Non-meat-eaters travelling in certain parts of the world will be familiar with the need to employ a certain amount of ingenuity. Looking for a meal in countries with flesh-heavy cuisines, especially in which you don’t speak the language, can require hours of trawling Google Maps, blogs, and happycow.com if particularly desperate. I’ve come to enjoy the chase, and using this as a frame for a unique experience in a new place. Even more so, I’ve now begun to experience high levels of joy upon finding those daggy, drab restaurants that seem to exist the world over, with a tome-like menu displaying an implausible array of local dishes adapted to be plant-based.
I nearly cried when I found a menu of Hungarian classics rendered meatless. As I told my dad during our call, my first vegetarian goulash in Budapest was well worth offending our ancestors. I’d traipsed through the cold night, out of the bustling Jewish Quarter where I was staying and into an unfamiliar quiet suburb, searching for a particular restaurant. In that crumbling old European way, many of Budapest’s establishments are tucked away in unexpected nooks, underground, or through anonymous darkened passages. They are often cavernous and dim, with heavy medieval-feeling furniture and a violin whining in a corner. I knew I’d found the right place when I opened a door to reveal steps down to a basement restaurant and felt gentle warmth emanate from below like a lover’s breath in an intimate moment. When the steaming cauldron of red stew topped with sour cream was brought to my table I devoured it with thick slices of bread and felt a paprika-coloured hue rise in my cheeks and the warmth return to my bones.

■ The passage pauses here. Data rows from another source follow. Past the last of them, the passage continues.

(* ===== verification/Midi.v ===== *)
(** The MIDI class driver, Class/Device/MIDIClassDevice.c: events of four bytes over
    two bulk endpoints.  Part of the library, not used by this firmware.

    An event is a buffer of four cells.  On a [BulkHost] the events that are sent
    and flushed reach the host as one byte sequence, and the events of a packet are
    received one by one. *)

From Stdlib Require Import ZArith Lia.
From stdpp Require Import base tactics list numbers.
From S2P Require Import Prelude Posix Avr Endpoint EndpointStream Device Cdc BulkHost.

Local Open Scope Z_scope.

Definition sizeof_EventPacket : Z := 4.

(** USB_ClassInfo_MIDI_Device_t, which has no state *)
Record midi_info : Type := mk_midi {
  StreamingInterfaceNumber : Z;
  midi_DataINEndpoint : endpoint_table;
  midi_DataOUTEndpoint : endpoint_table }.

Definition midi_configured (i : midi_info) : midi_info :=
  mk_midi (StreamingInterfaceNumber i) (set_type EP_TYPE_BULK (midi_DataINEndpoint i)) (set_type EP_TYPE_BULK (midi_DataOUTEndpoint i)).

Section midi.
Context {H A : Type} `{Hardware H} `{!Interrupts H A}.
Context (fuel : nat).
Context (get_midi : A -> midi_info) (put_midi : midi_info -> A -> A).

Abbreviation run := (prog (usb H A)).

Definition midi : run midi_info := get_mem (fun s => get_midi (app s)).

Definition MIDI_Device_ConfigureEndpoints : run bool :=
  set_mem (on_app (fun a => put_midi (midi_configured (get_midi a)) a)) ;;
  i ← midi;
  a ← Endpoint_ConfigureEndpointTable fuel [midi_DataINEndpoint i];
  if negb a then mret false
  else
    b ← Endpoint_ConfigureEndpointTable fuel [midi_DataOUTEndpoint i];
    mret b.

Definition MIDI_Device_Flush : run Z :=
  off ← not_configured;
  if (off : bool) then mret ENDPOINT_RWSTREAM_DeviceDisconnected
  else
    i ← midi;
    Endpoint_SelectEndpoint (ep_Address (midi_DataINEndpoint i)) ;;
    n ← Endpoint_BytesInEndpoint;
    if n =? 0 then mret ENDPOINT_READYWAIT_NoError
    else
      Endpoint_ClearIN ;;
      e ← Endpoint_WaitUntilReady fuel;
      if negb (e =? ENDPOINT_READYWAIT_NoError) then mret e else mret ENDPOINT_READYWAIT_NoError.

Definition MIDI_Device_USBTask : run unit :=
  off ← not_configured;
  if (off : bool) then mret tt
  else
    i ← midi;
    Endpoint_SelectEndpoint (ep_Address (midi_DataINEndpoint i)) ;;
    ready ← Endpoint_IsINReady;
    when ready (MIDI_Device_Flush ;; mret tt).

Definition MIDI_Device_SendEventPacket (Event : cells) : run Z :=
  off ← not_configured;
  if (off : bool) then mret ENDPOINT_RWSTREAM_DeviceDisconnected
  else
    i ← midi;
    Endpoint_SelectEndpoint (ep_Address (midi_DataINEndpoint i)) ;;
    r ← Endpoint_Write_Stream_LE fuel Event sizeof_EventPacket None;
    if negb (r.1.1 =? ENDPOINT_RWSTREAM_NoError) then mret r.1.1
    else
      room ← Endpoint_IsReadWriteAllowed;
      when (negb room) Endpoint_ClearIN ;;
      mret ENDPOINT_RWSTREAM_NoError.

(** The result and the event, which the caller passed as [Event]. *)
Definition MIDI_Device_ReceiveEventPacket (Event : cells) : run (bool * cells) :=
  off ← not_configured;
  if (off : bool) then mret (false, Event)
  else
    i ← midi;
    Endpoint_SelectEndpoint (ep_Address (midi_DataOUTEndpoint i)) ;;
    out ← Endpoint_IsOUTReceived;
    if negb out then mret (false, Event)
    else
      more ← Endpoint_IsReadWriteAllowed;
      if negb more then mret (false, Event)
      else
        r ← Endpoint_Read_Stream_LE fuel Event sizeof_EventPacket None;
        left ← Endpoint_IsReadWriteAllowed;
        when (negb left) Endpoint_ClearOUT ;;
        mret (true, r.1.2).
End midi.

(** * On a host *)

Section host.
Context {H A : Type} `{HW : Hardware H} {out_ep in_ep : Z} {patience : nat} `{BH : !BulkHost H out_ep in_ep patience}.
Context (fuel : nat) (Hfuel : (8 <= fuel)%nat).
Context (get_midi : A -> midi_info).
Implicit Types s : usb H A.

Lemma fuel_pos : (0 < fuel)%nat.
Proof using Hfuel. lia. Qed.

(** The interface fits the endpoints. *)
Definition midi_ready (i : midi_info) : Prop :=
  Z.land (ep_Address (midi_DataINEndpoint i)) ENDPOINT_EPNUM_MASK = in_ep /\
  Z.land (ep_Address (midi_DataOUTEndpoint i)) ENDPOINT_EPNUM_MASK = out_ep.

(** The head that the functions share. *)
Lemma wp_configured {B} (m : prog (usb H A) B) (k : midi_info -> prog (usb H A) B) b a Q E s :
  at_bulk b a s -> (forall s', at_bulk b a s' -> wp (k (get_midi a)) Q E s') ->
  wp (off ← not_configured; if (off : bool) then m else i ← midi get_midi; k i) Q E s.
Proof.
  intros Hs HQ. apply wp_bind. unfold not_configured. eapply wp_bind, wp_bread; [done..|]. intros s1 S1. apply wp_ret.
  rewrite bulk_state, Z.eqb_refl. cbn [negb]. apply wp_bind, wp_get_mem. destruct S1 as [B1 A1]. rewrite A1. by apply HQ.
Qed.

(** An event of four bytes. *)
Definition is_event (e : list Z) : Prop := length e = 4%nat /\ Forall is_byte e.

Lemma wp_send_event e b a (Q : Z -> usb H A -> Prop) E s :
  midi_ready (get_midi a) -> is_event e -> sized b -> at_bulk b a s ->
  (forall s' b', grown (with_sel in_ep b) e b' -> at_bulk b' a s' -> Q ENDPOINT_RWSTREAM_NoError s') ->
  wp (MIDI_Device_SendEventPacket fuel get_midi (map Some e)) Q E s.
Proof.
  intros [Hin _] [Hlen Hb] Hz Hs HQ. unfold MIDI_Device_SendEventPacket. eapply wp_configured; [done|]. intros s1 S1.
  eapply wp_bind, wp_bselect; [done..|]. intros s2 S2. change sizeof_EventPacket with (Z.of_nat 4). rewrite <- Hlen.
  eapply wp_bind, (wp_write_stream fuel fuel_pos a (with_sel in_ep b)); try done; try lia. intros s3 b3 Hg S3.
  cbn [fst Z.eqb negb ENDPOINT_RWSTREAM_NoError]. unfold Endpoint_IsReadWriteAllowed. eapply wp_bind, wp_bbit; [done..|]. intros s4 S4.
  apply wp_bind. destruct (Z.testbit _ _); cbn [when negb].
  - by eapply wp_ret, wp_ret, HQ.
  - pose proof Hg as (Hsel & _ & _ & _ & _ & _ & Hz3). eapply wp_bsend; [done..|]. intros s5 S5. eapply wp_ret, HQ, S5.
    rewrite <- (app_nil_r e). eapply grown_trans; [done|]. by apply hand_over_grown.
Qed.

Lemma wp_midi_flush b a (Q : Z -> usb H A -> Prop) E s :
  midi_ready (get_midi a) -> sized b -> at_bulk b a s ->
  (forall s' b', grown (with_sel in_ep b) [] b' -> b_tx b' = [] -> at_bulk b' a s' -> Q ENDPOINT_READYWAIT_NoError s') ->
  wp (MIDI_Device_Flush fuel get_midi) Q E s.
Proof.
  intros [Hin _] Hz Hs HQ. unfold MIDI_Device_Flush. eapply wp_configured; [done|]. intros s1 S1.
  eapply wp_bind, wp_bselect; [done..|]. intros s2 S2. eapply wp_bind, wp_bread; [done..|]. intros s3 S3.
  destruct S2 as [B2 _]. rewrite bulk_count by (rewrite B2; by right). rewrite B2. cbn [b_sel with_sel b_tx b_rx].
  rewrite (in_not_out (out_ep := out_ep) (in_ep := in_ep)).
  destruct (Z.eqb_spec (Z.of_nat (length (b_tx b))) 0) as [E0|E0].
  - eapply wp_ret, (HQ s3 (with_sel in_ep b)); [by apply grown_nil|cbn; by apply nil_length_inv; lia|done].
  - eapply wp_bind, wp_bsend; [|done|]; [done|]. intros s4 S4. eapply wp_bind, (wp_bwait fuel fuel_pos); [|done|]; [by right|].
    intros s5 S5. cbn [Z.eqb negb ENDPOINT_READYWAIT_NoError]. eapply wp_ret, HQ, S5; [by apply hand_over_grown|done].
Qed.

(** An event of the packet, and the end of the packet. *)
Lemma wp_receive_event e rest old b a (Q : bool * cells -> usb H A -> Prop) E s :
  midi_ready (get_midi a) -> length e = 4%nat -> length old = 4%nat -> b_rx b = e ++ rest -> b_next b = [] -> at_bulk b a s ->
  (forall s', at_bulk (with_rx rest (with_sel out_ep b)) a s' -> Q (true, map Some e) s') ->
  wp (MIDI_Device_ReceiveEventPacket fuel get_midi old) Q E s.
Proof.
  intros [_ Hout] Hlen Hold Hrx Hnx Hs HQ. unfold MIDI_Device_ReceiveEventPacket. eapply wp_configured; [done|]. intros s1 S1.
  assert (e <> []) as Hne by (by intros ->). assert (b_rx b <> []) as Hrx' by (rewrite Hrx; by destruct e).
  eapply wp_bind, wp_bselect; [done..|]. intros s2 S2. unfold Endpoint_IsOUTReceived, Endpoint_IsReadWriteAllowed.
  eapply wp_bind, wp_bbit; [done..|]. intros s3 S3. rewrite bulk_received by (destruct S2 as [-> _]; done). cbn [negb].
  eapply wp_bind, wp_bbit; [done..|]. intros s4 S4. rewrite bulk_readable by (destruct S3 as [-> _]; done).
  destruct S3 as [-> _]. cbn [b_rx with_sel]. rewrite bool_decide_eq_false_2 by done. cbn [negb]. apply wp_bind.
  change sizeof_EventPacket with (Z.of_nat 4). rewrite <- Hlen. rewrite <- (app_nil_r old).
  eapply (wp_bulk_read fuel fuel_pos a (with_sel out_ep b) None e rest [] old []); try done; try lia. intros s5 S5.
  eapply wp_bind, wp_bbit; [done..|]. intros s6 S6. rewrite bulk_readable by (destruct S5 as [-> _]; done).
  destruct S5 as [-> _]. cbn [b_rx with_rx fst snd app]. rewrite app_nil_r. apply wp_bind.
  destruct (bool_decide_reflect (rest = [])) as [->|Hr]; cbn [negb when].
  - eapply wp_brelease; [|done|]; [done|]. intros s7 S7. rewrite fetch_none in S7 by done. by eapply wp_ret, HQ.
  - by eapply wp_ret, wp_ret, HQ.
Qed.

Lemma wp_receive_none old b a (Q : bool * cells -> usb H A -> Prop) E s :
  midi_ready (get_midi a) -> b_rx b = [] -> at_bulk b a s ->
  (forall s', at_bulk (with_sel out_ep b) a s' -> Q (false, old) s') ->
  wp (MIDI_Device_ReceiveEventPacket fuel get_midi old) Q E s.
Proof.
  intros [_ Hout] Hrx Hs HQ. unfold MIDI_Device_ReceiveEventPacket. eapply wp_configured; [done|]. intros s1 S1.
  eapply wp_bind, wp_bselect; [done..|]. intros s2 S2. unfold Endpoint_IsOUTReceived, Endpoint_IsReadWriteAllowed.
  eapply wp_bind, wp_bbit; [done..|]. intros s3 S3. destruct (Z.testbit _ RXOUTI); cbn [negb]; [|by eapply wp_ret, HQ].
  eapply wp_bind, wp_bbit; [done..|]. intros s4 S4. rewrite bulk_readable by (destruct S3 as [-> _]; done).
  destruct S3 as [-> _]. cbn [b_rx with_sel]. rewrite Hrx, bool_decide_eq_true_2 by done. by eapply wp_ret, HQ.
Qed.

(** A loop back: every event that is received is sent again, and the last one is
    followed by a flush; the first error ends it. *)
Fixpoint echo (k : nat) : prog (usb H A) Z :=
  match k with
  | O => lift (Fault OutOfFuel)
  | S k' =>
      r ← MIDI_Device_ReceiveEventPacket fuel get_midi (replicate 4 None);
      if (r.1 : bool) then
        c ← MIDI_Device_SendEventPacket fuel get_midi r.2;
        if c =? 0 then echo k' else mret c
      else MIDI_Device_Flush fuel get_midi
  end.

Lemma wp_echo a E : midi_ready (get_midi a) -> forall es k b s,
  Forall is_event es -> (length es < k)%nat -> b_rx b = concat es -> b_next b = [] -> sized b -> at_bulk b a s ->
  wp (echo k) (fun c s' => c = 0 /\ exists b', b_rx b' = [] /\ b_tx b' = [] /\ sized b' /\ flow b' = flow b ++ concat es /\ at_bulk b' a s') E s.
Proof.
  intros Hr. induction es as [|e es IH]; intros k b s He Hk Hrx Hnx Hz Hs; (destruct k as [|k]; [cbn in Hk; lia|]); cbn [echo].
  - eapply wp_bind, wp_receive_none; [done..|]. intros s1 S1. cbn [fst]. eapply wp_midi_flush; [done| |done|]; [done|].
    intros s' b' (_ & Hrx' & _ & _ & _ & Hf & Hz') Ht Hs'. split; [done|]. exists b'. by rewrite Hrx'.
  - apply Forall_cons_iff in He as [He Hes]. pose proof He as [Hlen _]. eapply wp_bind, wp_receive_event; [done..|].
    intros s1 S1. cbn [fst snd]. eapply wp_bind, wp_send_event; [done|done| |done|]; [done|]. intros s2 b2 (Hsel & Hrx2 & _ & _ & Hnx2 & Hf & Hz2) S2.
    cbn [Z.eqb ENDPOINT_RWSTREAM_NoError]. eapply wp_conseq; [eapply (IH k b2); [done|cbn in Hk; lia|exact Hrx2|by rewrite Hnx2|done..]|].
    intros c s3 (-> & b3 & R3 & T3 & Z3 & F3 & S3). split; [done|]. exists b3. split_and!; [done..| |done].
    rewrite F3, Hf. unfold flow. cbn. by rewrite <- !app_assoc.
Qed.
End host.

(** * Theorem *)

Definition sim_midi : midi_info := mk_midi 1 (mk_ep 0x82 64 EP_TYPE_BULK 1) (mk_ep 1 64 EP_TYPE_BULK 1).

(** A packet of two events, note on and note off. *)
Definition sim_notes : list (list Z) := [[9; 0x90; 60; 64]; [8; 0x80; 60; 0]].
Definition sim_midi_state : usb bulk midi_info := mk_usb (mk_bulk 0 (concat sim_notes) [7] [] 0 0 []) core_init sim_midi [].

(** C19: events through the MIDI driver.  When a packet of events has arrived, calling
    MIDI_Device_ReceiveEventPacket until it returns false gives each event of the
    packet once and in order and releases the bank; sending each with
    MIDI_Device_SendEventPacket and flushing ends without an error, and the host has
    received what was in the bank before, followed by exactly the bytes it had sent,
    in packets no larger than the bank. *)
Theorem midi_loop_back {H A} `{Hardware H} {out_ep in_ep patience} `{!BulkHost H out_ep in_ep patience} fuel
    (get_midi : A -> midi_info) es k (s : usb H A) :
  (8 <= fuel)%nat -> midi_ready (out_ep := out_ep) (in_ep := in_ep) (get_midi (app s)) -> Forall is_event es -> (length es < k)%nat ->
  b_rx (bulk_of (hw s)) = concat es -> b_next (bulk_of (hw s)) = [] -> sized (bulk_of (hw s)) ->
  exists s', echo fuel get_midi k s = (Done ENDPOINT_READYWAIT_NoError, s') /\
    b_rx (bulk_of (hw s')) = [] /\ b_tx (bulk_of (hw s')) = [] /\
    concat (b_sent (bulk_of (hw s'))) = flow (bulk_of (hw s)) ++ concat es /\
    Forall (fun p => (length p <= bulk_size)%nat) (b_sent (bulk_of (hw s'))).
Proof.
  intros Hf Hr He Hk Hrx Hnx Hz.
  destruct (wp_run _ _ _ _ (wp_echo fuel Hf get_midi (app s) (fun _ _ => False) Hr es k _ s He Hk Hrx Hnx Hz (conj eq_refl eq_refl)))
    as (o & s' & E & [(c & -> & -> & b' & R & T & [Z _] & F & [<- _])|(? & _ & [])]).
  exists s'. split_and!; [done..| |done]. rewrite <- F. unfold flow. by rewrite T, app_nil_r.
Qed.

(** Witness of C19: two events, with one byte in the bank before. *)
Lemma midi_loop_back_witness :
  exists s', echo 8 id 3 sim_midi_state = (Done ENDPOINT_READYWAIT_NoError, s') /\
    b_rx (bulk_of (hw s')) = [] /\ b_tx (bulk_of (hw s')) = [] /\
    concat (b_sent (bulk_of (hw s'))) = flow (bulk_of (hw sim_midi_state)) ++ concat sim_notes /\
    Forall (fun p => (length p <= bulk_size)%nat) (b_sent (bulk_of (hw s'))).
Proof.
  apply (midi_loop_back (out_ep := 1) (in_ep := 2) (patience := 3) 8 id sim_notes 3 sim_midi_state).
  - lia.
  - done.
  - repeat constructor; done.
  - cbn. lia.
  - reflexivity.
  - reflexivity.
  - split; [constructor|cbn; lia].
Defined.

My brother recently searched for our family name in an Australian historical news and media database. It came back with a small clipping from the 1950s, barely legible, headlined ‘GOULASH FOR ALL’. It showed Theresa holding a large pot and ladle while beaming up at the camera and told of her serving up goulash to schoolboys at a local school fair. Despite my grandmother’s posthumous disapproval, it was unthinkable that I could come to Budapest and not be nourished by the ubiquitous dish that had brought sustenance to her, my grandfather, my father, great grandparents, and long-gone great aunts and uncles. The story of their Hungarian traditions had been irreversibly interrupted when the family opened an Australian branch, blending with Anglo-Australian influences and the modernisations of the intervening decades. Tradition and custom, which give meaning to our lives, are ideas as mutt as we all are; a balance braided from our history and the future we set in motion.